Estrada overcomes illness, delivers effective outing
Righty allows two runs in five innings; Aramis drives in lone Brewers run
TEMPE, Ariz. -- The Angels' best start of the spring came from a guy who isn't slated to be in their rotation.
At least not yet.
Garrett Richards, fighting for a spot on the staff throughout Spring Training, pitched efficiently and effectively through 6 1/3 innings against the Brewers, giving up only one run on three hits in the Angels' 5-1 win at Tempe Diablo Stadium on Saturday.
"I'm figuring it out," Richards said. "I'm pretty happy with where my delivery is right now. Pounding the zone for me is a big thing, and getting ahead of guys, putting guys away. I've been talking with other guys on the team, and early on in spring, even though I had success, I got too much into pitching to contact instead of just letting my stuff work. I'm feeling really confident with my stuff now and we'll see what happens."
Angels starters -- and that includes everyone that has started games, not just the five members of the rotation -- came in with the highest ERA in the Majors, at 8.21.
Richards, who could help in the rotation or bullpen, has a 1.88 ERA in 14 1/3 Cactus League innings.
Marco Estrada, slated to be the Brewers' No. 2 starter, gave up two runs on two hits and three walks in five innings, leaving him with a 1.88 spring ERA after his penultimate start of the spring.
Estrada was particularly pleased with his outing because he had been dealing with a stomach ailment and body aches the past several days.
"I thought he pitched really well," Brewers manager Ron Roenicke said. "We were a little concerned that he was going to give us just an inning or two, and he felt a little so-so down in the bullpen. But once he got into it, he felt pretty good."
Estrada said he had been unable to keep down solid food for the past 2-3 days, including his breakfast on Saturday morning. Those eggs, he lamented, were a poor choice.
"I'm just glad I got out there and got my pitch count up, finally," Estrada said. "It's been kind of low because of scheduling conflicts [related to the World Baseball Classic], but it's good to get out there and finally throw 70-plus pitches. I felt pretty good. I felt like my rhythm was coming back."
The illness, he said, "didn't affect me much once I got out there and the adrenaline got flowing. I forgot about it."
Mike Trout scored on a passed ball and Howie Kendrick hit an RBI triple in the first, giving the Angels an early 2-0 lead. Erick Aybar, who will bat second to start the season, reached base twice, scored a run and executed a sacrifice bunt.

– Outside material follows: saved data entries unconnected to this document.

(* ===== verification/StatusHistory.v ===== *)
(** * Status pages: history

    packages/status-page/src/history.ts and select.ts: the windows of bars, the
    months of the calendar and the days its entries touch. A day is the text
    [YYYY-MM-DD] the snapshot's schema asks for. *)

From Stdlib Require Import Ascii String.
From stdpp Require Import prelude list strings.
From Stdlib Require Import ZArith Lia.
From S2P Require Import Prelude.
From S2P Require Import JsString.
From S2P Require Import EventTime.
From S2P Require Import WarehouseTime.
From S2P Require Import StatusPage.

Open Scope Z_scope.
Local Open Scope maple_scope.

(** ** Days *)

(** [day.split("-").map(Number)] of a day of the schema. *)
Definition day_parts (day : string) : option (Z * Z * Z) :=
  '(year, s1) ← read_digits 4 0 day; s2 ← read_char "-" s1;
  '(month, s3) ← read_digits 2 0 s2; s4 ← read_char "-" s3;
  '(date, s5) ← read_digits 2 0 s4;
  if bool_decide (s5 = EmptyString) then Some (year, month, date) else None.

(** The day number of [Date.UTC(year, month - 1, date)]: a year below 100 is one
    of the twentieth century, and months and dates carry over. *)
Definition date_utc (year month date : Z) : Z :=
  let full := if (0 <=? year) && (year <=? 99) then 1900 + year else year in
  make_day (full + (month - 1) / 12) ((month - 1) mod 12 + 1) date.

Definition dayMs (day : string) : option Z := (fun '(year, month, date) => date_utc year month date * DAY_MS) <$> day_parts day.

Definition shiftDay (day : string) (offset : Z) : option string := (fun ms => utcDay (ms + offset * DAY_MS)) <$> dayMs day.

Definition MONTHS : list string := ["Jan"; "Feb"; "Mar"; "Apr"; "May"; "Jun"; "Jul"; "Aug"; "Sep"; "Oct"; "Nov"; "Dec"]%string.

(** An element at an index that may be negative. *)
Definition at_index {A} (l : list A) (index : Z) : option A := if index <? 0 then None else l !! Z.to_nat index.

Definition monthLabel (day : string) : option string :=
  (fun '(_, month, _) => (default EmptyString (at_index MONTHS (month - 1)) ++ " " ++ String.substring 0 4 day)%string) <$> day_parts day.

(** ** Windows *)

Definition windowBounds (length page : Z) : Z * Z :=
  let to := length - page * STATUS_PAGE_WINDOW_DAYS in (to - STATUS_PAGE_WINDOW_DAYS, to).

Definition window_bar (days : list StatusPageDayBar) (last_ : StatusPageDayBar) (index : Z) : option StatusPageDayBar :=
  match at_index days index with
  | Some bar => Some bar
  | None => empty_bar <$> shiftDay (db_day last_) (index - (Z.of_nat (length days) - 1))
  end.

(** [None] when a day is not one of the schema. *)
Definition windowDays (days : list StatusPageDayBar) (page : Z) : option (list StatusPageDayBar) :=
  match last days with
  | None => Some []
  | Some last_ =>
      let from := (windowBounds (Z.of_nat (length days)) page).1 in
      mapM (fun offset => window_bar days last_ (from + Z.of_nat offset)) (seq 0 (Z.to_nat STATUS_PAGE_WINDOW_DAYS))
  end.

Definition rangeLabel (days : list StatusPageDayBar) : option string :=
  match head days, last days with
  | Some a, Some b => x ← monthLabel (db_day a); y ← monthLabel (db_day b); Some (x ++ " - " ++ y)%string
  | _, _ => Some EmptyString
  end.

Definition barComponents (components : list StatusPageSnapshotComponent) : list StatusPageSnapshotComponent :=
  List.filter (fun c => sc_showUptime c && negb (bool_decide (length (sc_days c) = 0%nat))) components.

(** [findIndex] *)
Fixpoint find_index {A} (p : A -> bool) (l : list A) : option nat :=
  match l with [] => None | x :: l' => if p x then Some 0%nat else S <$> find_index p l' end.

Definition checked (bar : StatusPageDayBar) : bool := 0 <? db_checks bar.

Definition windowCount (components : list StatusPageSnapshotComponent) : Z :=
  fold_left (fun count c =>
    match find_index checked (sc_days c) with
    | None => count
    | Some oldest =>
        Z.max count ((Z.of_nat (length (sc_days c)) - 1 - Z.of_nat oldest) / STATUS_PAGE_WINDOW_DAYS + 1)
    end) (barComponents components) 1.

(** ** Months *)

(** [getUTCDay()]: Sunday is 0. *)
Definition weekday (day : Z) : Z := (day + 4) mod 7.

Definition month_lead (year month : Z) : Z := (weekday (date_utc year month 1) + 6) mod 7.

(** [getUTCDate()] of the day before the first of the next month. *)
Definition month_length (year month : Z) : Z := (civil_from_days (date_utc year (month + 1) 0)).2.

Definition monthCells (year month : Z) : list Z :=
  let lead := month_lead year month in
  let length := month_length year month in
  let cells := - (- (lead + length) / 7) * 7 in
  List.map (fun index => let date := Z.of_nat index - lead + 1 in if (1 <=? date) && (date <=? length) then date else 0)
    (seq 0 (Z.to_nat cells)).

Definition pad2 (n : Z) : string := let s := show n in if (String.length s <? 2)%nat then String "0" s else s.

Definition monthBefore (day : string) (back : Z) : option string :=
  (fun '(year, month, _) =>
     let index := year * 12 + (month - 1) - back in
     (show (index / 12) ++ "-" ++ pad2 (Z.rem index 12 + 1))%string) <$> day_parts day.

Definition calendarMonthCount (today : string) : option Z :=
  '(year, month, _) ← day_parts today;
  oldest ← shiftDay today (1 - STATUS_PAGE_HISTORY_DAYS);
  '(oldYear, oldMonth, _) ← day_parts oldest;
  Some ((year - oldYear) * 12 + (month - oldMonth) + 1).

(** ** Calendar *)

Inductive CalendarTone := t_notice | t_maintenance | t_degraded | t_partial_outage | t_major_outage.

Definition TONE_RANK (t : CalendarTone) : Z :=
  match t with t_notice => 0 | t_maintenance => 1 | t_degraded => 2 | t_partial_outage => 3 | t_major_outage => 4 end.

Record CalendarEntry := {
  ce_id : string;
  ce_title : string;
  ce_tone : CalendarTone;
  ce_impact : incident_impact;
  ce_kind : incident_kind;
  ce_status : string;
  ce_listed : bool;
  ce_startedAt : Z;
  ce_resolvedAt : option Z;
}.

Definition INCIDENT_STATUS_LABEL (s : incident_status) : string :=
  match s with
  | investigating => "Investigating" | identified => "Identified" | monitoring => "Monitoring" | resolved => "Resolved"
  | scheduled => "Scheduled" | in_progress => "In progress" | completed => "Completed"
  end.

Definition toneOf (kind : incident_kind) (impact : incident_impact) : CalendarTone :=
  match incidentComponentStatus kind impact with
  | operational => t_notice
  | st_maintenance => t_maintenance
  | degraded => t_degraded
  | partial_outage => t_partial_outage
  | major_outage => t_major_outage
  end.

Definition upcoming (kind : incident_kind) (status : incident_status) : bool :=
  bool_decide (kind = k_maintenance) && bool_decide (status = scheduled).

(** An entry before its tone and listing are known. *)
Definition calendar_entry (listed : bool) (id title : string) (kind : incident_kind) (impact : incident_impact)
    (status : string) (startedAt : Z) (resolvedAt : option Z) : CalendarEntry :=
  {| ce_id := id; ce_title := title; ce_tone := toneOf kind impact; ce_impact := impact; ce_kind := kind;
     ce_status := status; ce_listed := listed; ce_startedAt := startedAt; ce_resolvedAt := resolvedAt |}.

Definition newest_entry (a b : CalendarEntry) : Z := ce_startedAt b - ce_startedAt a.

Definition calendarEntries (s : StatusPageSnapshot) : list CalendarEntry :=
  let listed := List.filter (fun i => negb (upcoming (si_kind i) (si_status i))) (sn_incidents s) in
  let on_page id := bool_decide (id ∈ List.map si_id (sn_incidents s)) in
  let from_index (e : StatusPageIncidentHistoryEntry) :=
    calendar_entry (on_page (he_id e)) (he_id e) (he_title e) (he_kind e) (he_impact e)
      (match he_resolvedAt e with
       | None => "Ongoing"
       | Some _ => INCIDENT_STATUS_LABEL (match he_kind e with k_incident => resolved | k_maintenance => completed end)
       end) (he_startedAt e) (he_resolvedAt e) in
  let from_list (i : StatusPageSnapshotIncident) :=
    calendar_entry (on_page (si_id i)) (si_id i) (si_title i) (si_kind i) (si_impact i)
      (INCIDENT_STATUS_LABEL (si_status i)) (si_startedAt i) (si_resolvedAt i) in
  js_sort newest_entry
    (List.map from_list listed ++
     List.map from_index
       (List.filter (fun e => negb (existsb (fun i => bool_decide (si_id i = he_id e)) listed)) (sn_incidentHistory s))).

Record CalendarDay := { cd_tone : CalendarTone; cd_entries : list nat }.

(** The days an entry touches, within the history. *)
Definition first_day (entry : CalendarEntry) (now : Z) : Z :=
  Z.max (ce_startedAt entry / DAY_MS) (now / DAY_MS + 1 - STATUS_PAGE_HISTORY_DAYS).
Definition end_day (entry : CalendarEntry) (now : Z) : Z :=
  Z.min (Z.min (default now (ce_resolvedAt entry)) now / DAY_MS) (now / DAY_MS).

Definition entry_days (entry : CalendarEntry) (now : Z) : list Z :=
  List.map (fun offset => first_day entry now + Z.of_nat offset)
    (seq 0 (Z.to_nat (Z.max 0 (end_day entry now - first_day entry now + 1)))).

Definition mark_day (tone : CalendarTone) (index : nat) (byDay : jsmap Z CalendarDay) (day : Z) : jsmap Z CalendarDay :=
  map_set day
    match map_get day byDay with
    | None => {| cd_tone := tone; cd_entries := [index] |}
    | Some current =>
        {| cd_tone := if TONE_RANK (cd_tone current) <? TONE_RANK tone then tone else cd_tone current;
           cd_entries := cd_entries current ++ [index] |}
    end byDay.

Definition mark_entry (now : Z) (byDay : jsmap Z CalendarDay) (e : nat * CalendarEntry) : jsmap Z CalendarDay :=
  fold_left (mark_day (ce_tone e.2) e.1) (entry_days e.2 now) byDay.

Definition days_by_number (entries : list CalendarEntry) (now : Z) : jsmap Z CalendarDay :=
  fold_left (mark_entry now) (imap pair entries) [].

Definition calendarDays (entries : list CalendarEntry) (now : Z) : jsmap string CalendarDay :=
  map_of (List.map (fun e => (utcDay (e.1 * DAY_MS), e.2)) (days_by_number entries now)).

(** ** What a page lists *)

Definition activeIncidents (s : StatusPageSnapshot) : list StatusPageSnapshotIncident :=
  List.filter isActiveIncident (sn_incidents s).

Definition upcomingMaintenance (s : StatusPageSnapshot) : list StatusPageSnapshotIncident :=
  let key i := default (si_startedAt i) (si_scheduledStart i) in
  js_sort (fun a b => key a - key b) (List.filter (fun i => upcoming (si_kind i) (si_status i)) (sn_incidents s)).

Definition pastIncidents (s : StatusPageSnapshot) : list StatusPageSnapshotIncident :=
  let key i := default (si_startedAt i) (si_resolvedAt i) in
  js_sort (fun a b => key b - key a) (List.filter (fun i => isResolvedStatus (si_status i)) (sn_incidents s)).

Record ComponentGroup := { cg_name : option string; cg_status : component_status; cg_components : list StatusPageSnapshotComponent }.

Definition group_step (groups : list (option string * list StatusPageSnapshotComponent)) (c : StatusPageSnapshotComponent) :
    list (option string * list StatusPageSnapshotComponent) :=
  if existsb (fun g => bool_decide (g.1 = sc_group c)) groups then
    List.map (fun g => if bool_decide (g.1 = sc_group c) then (g.1, g.2 ++ [c]) else g) groups
  else groups ++ [(sc_group c, [c])].

Definition groupComponents (components : list StatusPageSnapshotComponent) : list ComponentGroup :=
  List.map (fun g => {| cg_name := g.1; cg_status := worstStatus (List.map sc_status g.2); cg_components := g.2 |})
    (fold_left group_step components []).

Definition latestActivityAt (s : StatusPageSnapshot) : Z :=
  fold_left (fun latest i => fold_left Z.max (List.map su_at (si_updates i)) (Z.max latest (si_startedAt i)))
    (sn_incidents s) (sn_generatedAt s).

Example cells_ex : monthCells 2024 2 = [0; 0; 0] ++ seqZ 1 29 ++ [0; 0; 0].
Proof. by vm_compute. Qed.

Example months_ex : monthBefore "2026-01-15" 2 = Some "2025-11"%string /\ calendarMonthCount "2026-01-15" = Some 13 /\
  monthLabel "2026-10-28" = Some "Oct 2026"%string /\ shiftDay "2024-03-01" (-1) = Some "2024-02-29"%string.
Proof. by vm_compute. Qed.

Brewers shortstop Jean Segura, the former Angels prospect acquired in last July's Zack Greinke trade, hit a triple and scored on Aramis Ramirez's RBI double in the fourth.
Up next: Milwaukee plays split-squad games on Sunday at home against the Rockies and on the road at the Padres, both at 3:05 p.m. CT. Right-hander Wily Peralta, the team's No. 3 starter, will pitch on the road, but Roenicke will stay home to watch Mark Rogers, a former first-round Draft pick who already lost a bid for a rotation spot and will try to win a bullpen job instead.

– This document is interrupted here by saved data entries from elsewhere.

Lemma allEmails_from_In (data : list Site) (acc : list string) (email : string) :
  In email
     (fold_left
        (fun all site =>
           match site_emails site with
           | Some emails => set_add_all emails all
           | None => all
           end) data acc) ↔
  In email acc ∨
  ∃ site emails, In site data ∧ site_emails site = Some emails ∧ In email emails.
Proof.
  revert acc. induction data as [|site data IH]; intros acc; cbn [fold_left].
  - split; [auto | intros [|(? & ? & [] & _)]; assumption].
  - rewrite IH. destruct (site_emails site) as [emails|] eqn:Hsite.
    + rewrite set_add_all_In. split.
      * intros [[Hin|Hin]|(s & es & Hs & Hes & Hin)]; eauto 8 using in_eq, in_cons.
      * intros [Hin|(s & es & [<-|Hs] & Hes & Hin)]; eauto 8.
        rewrite Hsite in Hes. injection Hes as <-. auto.
    + split.
      * intros [Hin|(s & es & Hs & Hes & Hin)]; eauto 8 using in_cons.
      * intros [Hin|(s & es & [<-|Hs] & Hes & Hin)]; eauto 8. congruence.
Qed.

Lemma allEmails_from_NoDup (data : list Site) (acc : list string) :
  List.NoDup acc →
  List.NoDup
    (fold_left
       (fun all site =>
          match site_emails site with
          | Some emails => set_add_all emails all
          | None => all
          end) data acc).
Proof.
  revert acc. induction data as [|site data IH]; intros acc Hacc; [exact Hacc|].
  cbn [fold_left]. apply IH. destruct (site_emails site); [|exact Hacc].
  by apply set_add_all_NoDup.
Qed.

(** The counts of a summary, in terms of the data. *)
Lemma uniqueEmails_generateSummary (pipeline : Pipeline) :
  uniqueEmails (generateSummary pipeline) =
  List.length (Exports.allEmails (contactData pipeline)).
Proof. reflexivity. Qed.
(** X4. A message received from the UI process whose type lies in the
    [PWindowGlobal] range (and in no earlier list or range) goes to
    whichever process has the actor: if [Lookup] finds its routing id, the
    local [ContentChild] receives it and nothing is forwarded; if not,
    nothing is delivered here and the copy is posted, as a
    [ForwardMessageAsync] runnable for the [ParentSide] endpoint, to the
    opposite loop. *)
Theorem window_global_messages_go_to_the_owner :
  forall ids env m st l,
    mOppositeMessageLoop (gChildProtocol st) = Some l ->
    sent_to_both ids (type m) = false ->
    sent_to_middleman_only ids (type m) = false ->
    in_range (PCompositorBridgeStart ids) (PCompositorBridgeEnd ids) (type m)
      = false ->
    in_range (PWindowGlobalStart ids) (PWindowGlobalEnd ids) (type m) = true ->
    let o := OnMessageReceived ids env ChildSide m st in
    (In (routing_id m) (LookupIds (contentChild st)) ->
     log (final_state o) = EvContentChildReceived m :: log st /\
     nothing_posted st (final_state o) /\
     (fst (PContentChild_OnMessageReceived env (contentChild st) m)
        = MsgProcessed ->
      exists st', o = Ret MsgProcessed st')) /\
    (~ In (routing_id m) (LookupIds (contentChild st)) ->
     exists st',
       o = Ret MsgProcessed st' /\
       log st' =
         EvPostTask l (RunnableTask (ForwardMessageAsyncRunnable ParentSide m))
           :: log st /\
       contentChild st' = contentChild st /\
       gMainThreadRunnables st' = gMainThreadRunnables st).
Proof.
  intros ids env m st l Hl Hb Hm Hc Hw o.
  pose proof (HandleMessageInMiddleman_window_global ids env m st
                Hb Hm Hc Hw) as E.
  subst o.
  assert (HL : Lookup (contentChild st) (routing_id m) = true <->
               In (routing_id m) (LookupIds (contentChild st))).
  { unfold Lookup. rewrite existsb_exists. split.
    - intros (x & Hin & Hx). apply Z.eqb_eq in Hx. subst. exact Hin.
    - intros Hin. exists (routing_id m). split; [exact Hin | apply Z.eqb_refl]. }
  destruct (Lookup (contentChild st) (routing_id m)) eqn:Hk.
  - split; [| intros Hn; exfalso; apply Hn, HL; reflexivity].
    intros _.
    destruct (PContentChild_OnMessageReceived env (contentChild st) m)
      as [r c].
    simpl in *. destruct (IProtocolResult_eqb r MsgProcessed) eqn:Hr.
    + rewrite (OnMessageReceived_handled ids env m st l _ Hl E). simpl.
      split; [reflexivity |]. split; [repeat split | eauto].
    + rewrite (OnMessageReceived_stopped ids env m st l _ _ Hl E). simpl.
      split; [reflexivity |]. split; [repeat split |].
      intros He. apply IProtocolResult_eqb_eq in He. congruence.
  - split; [intros Hin; apply HL in Hin; discriminate |].
    intros _. rewrite (OnMessageReceived_forwarded ids env m st l _ Hl E).
    eexists. split; [reflexivity |]. destruct l; repeat split.
Qed.
(** * simple-folder-backup: scheduling, skip decision and retention

    A shallow embedding of the Go sources [utils.go], [backup.go],
    [deduplication.go], [status.go] and [scheduler.go], and of the
    defaults of [config.go] and the log retention of [logger.go].

    - Go strings are byte strings: [string].
    - [time.Time] is an instant counted in nanoseconds from Go's zero
      instant (1 January of year 1, 00:00:00); [time.Duration] is a signed
      64-bit count of nanoseconds, with the saturation of [Time.Sub] and the
      wrap-around of Go's integer arithmetic written out.
    - The maps of [HashManager] and [BackupStatus] are [gmap string _].
    - Everything outside the process (clock, directory listings, the
      outcome of hashing, copying, deleting and writing) is a field of the
      state that the functions thread, so each Go function is a function
      from state to an outcome and a new state. *)

From stdpp Require Import gmap strings list sorting.
From Stdlib Require Import ZArith Lia Ascii.

(** ** Go byte strings: slicing *)

(** [s[n:]] *)
Fixpoint string_drop (n : nat) (s : string) : string :=
  match n, s with
  | O, _ => s
  | S n', String _ s' => string_drop n' s'
  | S _, EmptyString => EmptyString
  end.

(** [s[:n]] *)
Fixpoint string_take (n : nat) (s : string) : string :=
  match n, s with
  | O, _ => EmptyString
  | S n', String c s' => String c (string_take n' s')
  | S _, EmptyString => EmptyString
  end.

(** ** The [time] package *)

Module GoTime.

(** Nanoseconds since the zero instant. *)
Definition Time : Type := Z.
(** Signed 64-bit nanoseconds. *)
Definition Duration : Type := Z.

Definition minDuration : Duration := (- 2 ^ 63)%Z.
Definition maxDuration : Duration := (2 ^ 63 - 1)%Z.

(** Two's-complement wrap-around of a 64-bit signed integer. *)
Definition wrap64 (z : Z) : Z := ((z + 2 ^ 63) mod 2 ^ 64 - 2 ^ 63)%Z.

Definition Nanosecond : Duration := 1%Z.
Definition Second : Duration := 1000000000%Z.
Definition Minute : Duration := (60 * Second)%Z.

(** [var t time.Time] / [time.Time{}] *)
Definition zeroTime : Time := 0%Z.

Definition IsZero (t : Time) : bool := (t =? 0)%Z.
Definition After (t u : Time) : bool := (u <? t)%Z.
Definition Before (t u : Time) : bool := (t <? u)%Z.
Definition Add (t : Time) (d : Duration) : Time := (t + d)%Z.

(** [t.Sub(u)]: the difference, saturated to the range of [Duration]. *)
Definition Sub (t u : Time) : Duration :=
  if (maxDuration <? t - u)%Z then maxDuration
  else if (t - u <? minDuration)%Z then minDuration
  else (t - u)%Z.

(** [a - b] and [a * b] on [Duration] (int64). *)
Definition dsub (a b : Duration) : Duration := wrap64 (a - b).
Definition dmul (a b : Duration) : Duration := wrap64 (a * b).

(** [time.Duration(n) * time.Minute] for a Go [int] [n]. *)
Definition minutes (n : Z) : Duration := dmul (wrap64 n) Minute.

End GoTime.
Import GoTime.

(** ** utils.go *)

(** [BackupTimestampFormat], the layout [DD-MM-YYYY_HH-MM-SS]. *)
Definition BackupTimestampFormat : string := "02-01-2006_15-04-05".
(** [LogDateFormat] *)
Definition LogDateFormat : string := "02-01-2006".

Roenicke will be looking for a return of the velocity that has eluded Rogers this spring. Fans can multitask; the home game against Colorado will air exclusively via a brewers.com webcast, and the road game against San Diego will be broadcast on MLB.TV and FS Wisconsin.
Alden Gonzalez is a reporter for MLB.com. Read his blog, Gonzo and "The Show", and follow him on Twitter @Alden_Gonzalez. This story was not subject to the approval of Major League Baseball or its clubs.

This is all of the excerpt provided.